- [Work request]:
Once you reach the line that holds "unfold days_400, year_and_day, is_leap." in the listing below, output it and every line after it through the line that holds "assert (0 <= c", word for word.

>>>

(* ===== verification/JsonTime.v ===== *)
(** * Times in JSON (time.Time)

    A time is the number of nanoseconds since the beginning of the year 1 in
    UTC, the zero of Go.  It is written as RFC 3339 with the fraction of the second as far as it has one, for the
    years 0 to 9999, and read back with any offset from UTC; what time.Parse
    also takes of texts that are not RFC 3339 (an hour of one digit, a comma
    before the fraction) is left out.  Dates are those of the Gregorian
    calendar, counted in years that begin in March. *)

From Stdlib Require Import Ascii.
From S2P Require Import Prelude GoStrings GoFormat Json JsonDecode Strconv.

(** ** The calendar *)

(** 1 March of the year 0, in days before 1 January of the year 1. *)
Definition march_0 : Z := 306.

Definition days_400 : Z := 146097.

(** Days since 1 March of a year that is a multiple of 400, as the year of
    the 400 and the day of the year: centuries but the last have 36524 days,
    four years but the last of a century 1461. *)
Definition year_and_day (doe : Z) : Z * Z :=
  let c := Z.min 3 (doe / 36524) in
  let r := doe - 36524 * c in
  let q := r / 1461 in
  let r := r mod 1461 in
  let y := Z.min 3 (r / 365) in
  (100 * c + 4 * q + y, r - 365 * y).

(** The date of a day: year, month and day. *)
Definition date_of (days : Z) : Z * Z * Z :=
  let z := days + march_0 in
  let '(yoe, doy) := year_and_day (z mod days_400) in
  let mp := (5 * doy + 2) / 153 in
  let m := if mp <? 10 then mp + 3 else mp - 9 in
  (400 * (z / days_400) + yoe + (if m <=? 2 then 1 else 0), m, doy - (153 * mp + 2) / 5 + 1).

Definition days_of (y m d : Z) : Z :=
  let y := if m <=? 2 then y - 1 else y in
  let yoe := y mod 400 in
  let mp := if 2 <? m then m - 3 else m + 9 in
  days_400 * (y / 400) + 365 * yoe + yoe / 4 - yoe / 100 + (153 * mp + 2) / 5 + d - 1 - march_0.

Definition is_leap (y : Z) : bool := (y mod 4 =? 0) && (negb (y mod 100 =? 0) || (y mod 400 =? 0)).

Definition days_in (m y : Z) : Z :=
  if m =? 2 then (if is_leap y then 29 else 28)
  else if (m =? 4) || (m =? 6) || (m =? 9) || (m =? 11) then 30 else 31.

(** ** Text *)

(** The fraction without the zeros it ends in. *)
Fixpoint fraction_text (w : nat) (n : Z) : string :=
  match w with
  | O => ""
  | S w' => if n mod 10 =? 0 then fraction_text w' (n / 10) else "." ++ pad w n
  end.

Definition year_of (t : Z) : Z := (date_of (t / second / 86400)).1.1.

(** [MarshalJSON] refuses the other years. *)
Definition time_writable (t : Z) : bool := (0 <=? year_of t) && (year_of t <? 10000).

Definition time_text (t : Z) : string :=
  let secs := t / second in
  let '(y, m, d) := date_of (secs / 86400) in
  let s := secs mod 86400 in
  pad 4 y ++ "-" ++ pad 2 m ++ "-" ++ pad 2 d ++ "T" ++ pad 2 (s / 3600) ++ ":" ++ pad 2 (s / 60 mod 60) ++ ":" ++ pad 2 (s mod 60) ++
  fraction_text 9 (t mod second) ++ "Z".

(** [w] digits at the front of the text. *)
Fixpoint fixed (w : nat) (acc : Z) (s : string) : option (Z * string) :=
  match w, s with
  | O, _ => Some (acc, s)
  | S w', String a s' => if is_digit a then fixed w' (10 * acc + (byte a - 48)) s' else None
  | S _, "" => None
  end.

(** One given character. *)
Definition expect (sep : ascii) (s : string) : option string :=
  match s with String a r => if Ascii.eqb a sep then Some r else None | "" => None end.

(** Nine digits of the fraction count, the rest is dropped. *)
Definition fraction_read (s : string) : option (Z * string) :=
  match s with
  | String "." r =>
      let '(ds, rest) := digits r in
      if String.eqb ds "" then None
      else let ds := str_take 9 ds in Some (decimal 0 ds * 10 ^ (9 - Z.of_nat (String.length ds)), rest)
  | _ => Some (0, s)
  end.

(** The zone, in seconds east of UTC. *)
Definition zone_read (s : string) : option Z :=
  if String.eqb s "Z" then Some 0
  else match s with
       | String sg r =>
           if Ascii.eqb sg "+" || Ascii.eqb sg "-" then
             h ← fixed 2 0 r; r ← expect ":" h.2; m ← fixed 2 0 r;
             if String.eqb m.2 "" && (h.1 <? 24) && (m.1 <? 60)
             then Some ((if Ascii.eqb sg "-" then -1 else 1) * (3600 * h.1 + 60 * m.1)) else None
           else None
       | "" => None
       end.

Definition parse_time (s : string) : option Z :=
  y ← fixed 4 0 s; r ← expect "-" y.2; m ← fixed 2 0 r; r ← expect "-" m.2; d ← fixed 2 0 r; r ← expect "T" d.2;
  hh ← fixed 2 0 r; r ← expect ":" hh.2; mm ← fixed 2 0 r; r ← expect ":" mm.2; ss ← fixed 2 0 r;
  f ← fraction_read ss.2; zone ← zone_read f.2;
  let date_ok := (1 <=? m.1) && (m.1 <=? 12) && (1 <=? d.1) && (d.1 <=? days_in m.1 y.1) in
  let time_ok := (hh.1 <? 24) && (mm.1 <? 60) && (ss.1 <? 60) in
  if date_ok && time_ok
  then Some ((86400 * days_of y.1 m.1 d.1 + 3600 * hh.1 + 60 * mm.1 + ss.1 - zone) * second + f.1) else None.

Definition dec_time : decoder Z := fun old d =>
  match d with DNull => Some old | DStr s => parse_time s | _ => None end.

Definition time_doc (t : Z) : doc := DStr (time_text t).

(** ** Lemmas *)

(** Linear arithmetic with division and remainder by constants. *)
Ltac dlia := Z.to_euclidean_division_equations; lia.

Lemma year_and_day_spec doe : 0 <= doe < days_400 ->
  let '(yoe, doy) := year_and_day doe in
  0 <= yoe < 400 /\ 0 <= doy <= 365 /\ doe = 365 * yoe + yoe / 4 - yoe / 100 + doy /\
  (doy = 365 -> is_leap (yoe + 1) = true).
Proof.
  unfold days_400, year_and_day, is_leap. intros Hd. set (c := Z.min 3 (doe / 36524)). set (r := doe - 36524 * c).
  assert (0 <= c <= 3 /\ 0 <= r <= 36524 /\ (c < 3 -> r < 36524)) as (Hc & Hr & Hr') by (unfold c, r; dlia).
  set (q := r / 1461). set (r2 := r mod 1461). assert (r = 1461 * q + r2 /\ 0 <= r2 < 1461 /\ 0 <= q <= 24) as (Er & Hr2 & Hq) by (unfold q, r2; dlia).
  set (y := Z.min 3 (r2 / 365)). assert (0 <= y <= 3 /\ 0 <= r2 - 365 * y <= 365 /\ (r2 - 365 * y = 365 -> y = 3 /\ r2 = 1460)) as (Hy & Hdoy & Hleap) by (unfold y; dlia).
  clearbody c y q r2. subst r. assert ((100 * c + 4 * q + y) / 4 = 25 * c + q /\ (100 * c + 4 * q + y) / 100 = c) as [-> ->] by dlia.
  split_and!; dlia.
Qed.

Lemma is_leap_400 y e : is_leap (y + 400 * e) = is_leap y.
Proof. unfold is_leap. by assert ((y + 400 * e) mod 4 = y mod 4 /\ (y + 400 * e) mod 100 = y mod 100 /\ (y + 400 * e) mod 400 = y mod 400) as (-> & -> & ->) by dlia. Qed.

(** A date names its day, and is one of the calendar. *)
Lemma date_of_spec days :
  let '(y, m, d) := date_of days in
  days_of y m d = days /\ 1 <= m <= 12 /\ 1 <= d <= days_in m y.
Proof.
  unfold date_of. set (z := days + march_0). pose proof (year_and_day_spec (z mod days_400)) as H.
  destruct (year_and_day (z mod days_400)) as [yoe doy]. destruct H as (Hy & Hd & Ez & Hl); [unfold days_400; dlia|].
  set (mp := (5 * doy + 2) / 153). assert (0 <= mp <= 11 /\ (153 * mp + 2) / 5 <= doy) as [Hmp Hlow] by (unfold mp; dlia).
  assert (z = days_400 * (z / days_400) + z mod days_400) as Ez' by (apply Z.div_mod; done). set (era := z / days_400) in *.
  split_and!.
  - unfold days_of. assert ((if mp <? 10 then mp + 3 else mp - 9) <=? 2 = negb (mp <? 10)) as -> by (destruct (Z.ltb_spec mp 10); dlia).
    assert (2 <? (if mp <? 10 then mp + 3 else mp - 9) = (mp <? 10)) as -> by (destruct (Z.ltb_spec mp 10); dlia).
    destruct (Z.ltb_spec mp 10); cbn [negb].
    + replace (400 * era + yoe + 0) with (yoe + era * 400) by dlia. rewrite Z_mod_plus_full, Z.div_add, Z.mod_small, (Z.div_small yoe 400) by dlia. unfold z in *. dlia.
    + replace (400 * era + yoe + 1 - 1) with (yoe + era * 400) by dlia. rewrite Z_mod_plus_full, Z.div_add, Z.mod_small, (Z.div_small yoe 400) by dlia. unfold z in *. dlia.
  - case_if; zbool; dlia.
  - case_if; zbool; dlia.
  - dlia.
  - assert (153 * mp <= 5 * doy + 2 < 153 * (mp + 1)) as Hb by (unfold mp; dlia).
    assert (is_leap (400 * era + yoe + 1) = is_leap (yoe + 1)) as El by (replace (400 * era + yoe + 1) with (yoe + 1 + 400 * era) by lia; apply is_leap_400).
    clearbody mp. destruct (Z.eq_dec mp 11) as [->|].
    + change (doy - 337 + 1 <= if is_leap (400 * era + yoe + 1) then 29 else 28). rewrite El. destruct (Z.eq_dec doy 365) as [->|]; [by rewrite Hl|]. destruct (is_leap _); dlia.
    + clear Hl El. unfold days_in. set (m := if mp <? 10 then _ else _). assert (m = if mp <? 10 then mp + 3 else mp - 9) as Em by done. clearbody m.
      destruct (Z.ltb_spec mp 10), (Z.eqb_spec m 2); try lia; destruct ((m =? 4) || (m =? 6) || (m =? 9) || (m =? 11)) eqn:E; dlia.
Qed.

(** *** Digits *)

Lemma fixed_pad_mod w acc n rest : fixed w acc (pad w n ++ rest) = Some (10 ^ Z.of_nat w * acc + n mod 10 ^ Z.of_nat w, rest).
Proof.
  revert acc. induction w as [|w IH]; intros acc; cbn [pad fixed String.append]; [cbn; rewrite Z.mod_1_r; do 2 f_equal; lia|].
  destruct (digit_at n (10 ^ Z.of_nat w)) as [-> ->]. rewrite IH. rewrite <- pad_step, Nat2Z.inj_succ, Z.pow_succ_r by lia. do 2 f_equal. lia.
Qed.

Lemma fixed_pad w n rest : 0 <= n < 10 ^ Z.of_nat w -> fixed w 0 (pad w n ++ rest) = Some (n, rest).
Proof. intros Hn. rewrite fixed_pad_mod, Z.mod_small by done. do 2 f_equal. lia. Qed.

Lemma str_take_ge n s : (String.length s <= n)%nat -> str_take n s = s.
Proof. revert n. induction s as [|a s IH]; intros [|n] Hn; cbn in *; try done; [lia|]. rewrite IH; [done|lia]. Qed.

Lemma fraction_read_text w n : (w <= 9)%nat -> 0 <= n < 10 ^ Z.of_nat w ->
  fraction_read (fraction_text w n ++ "Z") = Some (n * 10 ^ (9 - Z.of_nat w), "Z").
Proof.
  revert n. induction w as [|w IH]; intros n Hw Hn; cbn [fraction_text].
  - cbn in Hn. assert (n = 0) as -> by lia. done.
  - assert (10 ^ (9 - Z.of_nat w) = 10 * 10 ^ (9 - Z.of_nat (S w))) as Ep.
    { replace (9 - Z.of_nat w) with (Z.succ (9 - Z.of_nat (S w))) by lia. apply Z.pow_succ_r. lia. }
    rewrite Nat2Z.inj_succ, Z.pow_succ_r in Hn by lia. destruct (Z.eqb_spec (n mod 10) 0) as [E|E].
    + rewrite IH by (try lia; set (p := 10 ^ Z.of_nat w) in *; dlia). rewrite Ep, Z.mul_assoc. do 3 f_equal. dlia.
    + destruct (pad_digits (S w) n) as [Hd Hl]. rewrite str_app_assoc. cbn [String.append fraction_read].
      rewrite digits_app by done. rewrite str_take_ge, Hl by (rewrite Hl; lia).
      destruct (String.eqb_spec (pad (S w) n) "") as [E0|_]; [by rewrite E0 in Hl|]. rewrite decimal_pad_mod, Z.mod_small.
      * by rewrite Z.mul_0_r, Z.add_0_l.
      * rewrite Nat2Z.inj_succ, Z.pow_succ_r; lia.
Qed.

(** The next number of the text. *)
Ltac read_digits := rewrite fixed_pad by (change (10 ^ Z.of_nat 4) with 10000; change (10 ^ Z.of_nat 2) with 100; lia);
  cbn [mbind option_bind fst snd expect String.append Ascii.eqb Bool.eqb].

(** What is written is read back. *)
Lemma time_text_read t : time_writable t = true -> parse_time (time_text t) = Some t.
Proof.
  unfold time_writable, year_of, time_text, parse_time. intros Hw. pose proof (date_of_spec (t / second / 86400)) as Hd.
  destruct (date_of (t / second / 86400)) as [[y m] d]. cbn [fst] in Hw. destruct Hd as (Ed & Hm & Hdd).
  assert (0 <= y < 10 ^ Z.of_nat 4) as Hy by (change (10 ^ Z.of_nat 4) with 10000; lia).
  assert (d <= 31).
  { unfold days_in in Hdd. destruct (m =? 2); [destruct (is_leap y)|destruct (_ || _)]; lia. }
  set (s := t / second mod 86400). assert (0 <= s < 86400) as Hs by (unfold s; dlia).
  assert (0 <= s / 3600 < 24 /\ 0 <= s / 60 mod 60 < 60 /\ 0 <= s mod 60 < 60 /\ s = 3600 * (s / 3600) + 60 * (s / 60 mod 60) + s mod 60) as (H1 & H2 & H3 & Es) by dlia.
  change (10 ^ Z.of_nat 4) with 10000 in Hy.
  do 6 read_digits. rewrite fraction_read_text by (try lia; unfold second; dlia).
  cbn [mbind option_bind fst snd zone_read String.eqb]. change (zone_read "Z") with (Some 0). cbn [mbind option_bind].
  rewrite Ed. assert ((1 <=? m) && (m <=? 12) && (1 <=? d) && (d <=? days_in m y) && ((s / 3600 <? 24) && (s / 60 mod 60 <? 60) && (s mod 60 <? 60)) = true) as ->.
  { rewrite !andb_true_iff, !Z.leb_le, !Z.ltb_lt. lia. }
  f_equal. change (10 ^ (9 - Z.of_nat 9)) with 1. unfold s, second in *. dlia.
Qed.

Lemma time_text_ascii t : str_forall (fun a => byte a <? 0x80) (time_text t) = true.
Proof.
  assert (forall w n, str_forall (fun a => byte a <? 0x80) (pad w n) = true) as Hp.
  { intros w n. eapply str_forall_impl; [|apply pad_digits]. intros a. unfold is_digit. rewrite between_spec, Z.ltb_lt. lia. }
  assert (forall w n, str_forall (fun a => byte a <? 0x80) (fraction_text w n) = true) as Hf.
  { induction w as [|w IH]; intros n; cbn [fraction_text]; [done|]. destruct (n mod 10 =? 0); [apply IH|]. rewrite str_forall_app. by rewrite Hp. }
  unfold time_text. destruct (date_of _) as [[y m] d]. by rewrite !str_forall_app, !Hp, Hf.
Qed.

Lemma time_text_utf8 t : valid_utf8 (time_text t).
Proof. apply ascii_utf8, time_text_ascii. Qed.

Definition noon_2026 : Z := (62135596800 + 1767268800) * second.

Example noon : time_text (noon_2026 + 250000000) = "2026-01-01T12:00:00.25Z".
Proof. reflexivity. Qed.

Example offset_read : parse_time "2026-01-01T13:30:00+01:30" = Some noon_2026.
Proof. reflexivity. Qed.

<<<

- [Your response]:
  unfold days_400, year_and_day, is_leap. intros Hd. set (c := Z.min 3 (doe / 36524)). set (r := doe - 36524 * c).
  assert (0 <= c <= 3 /\ 0 <= r <= 36524 /\ (c < 3 -> r < 36524)) as (Hc & Hr & Hr') by (unfold c, r; dlia).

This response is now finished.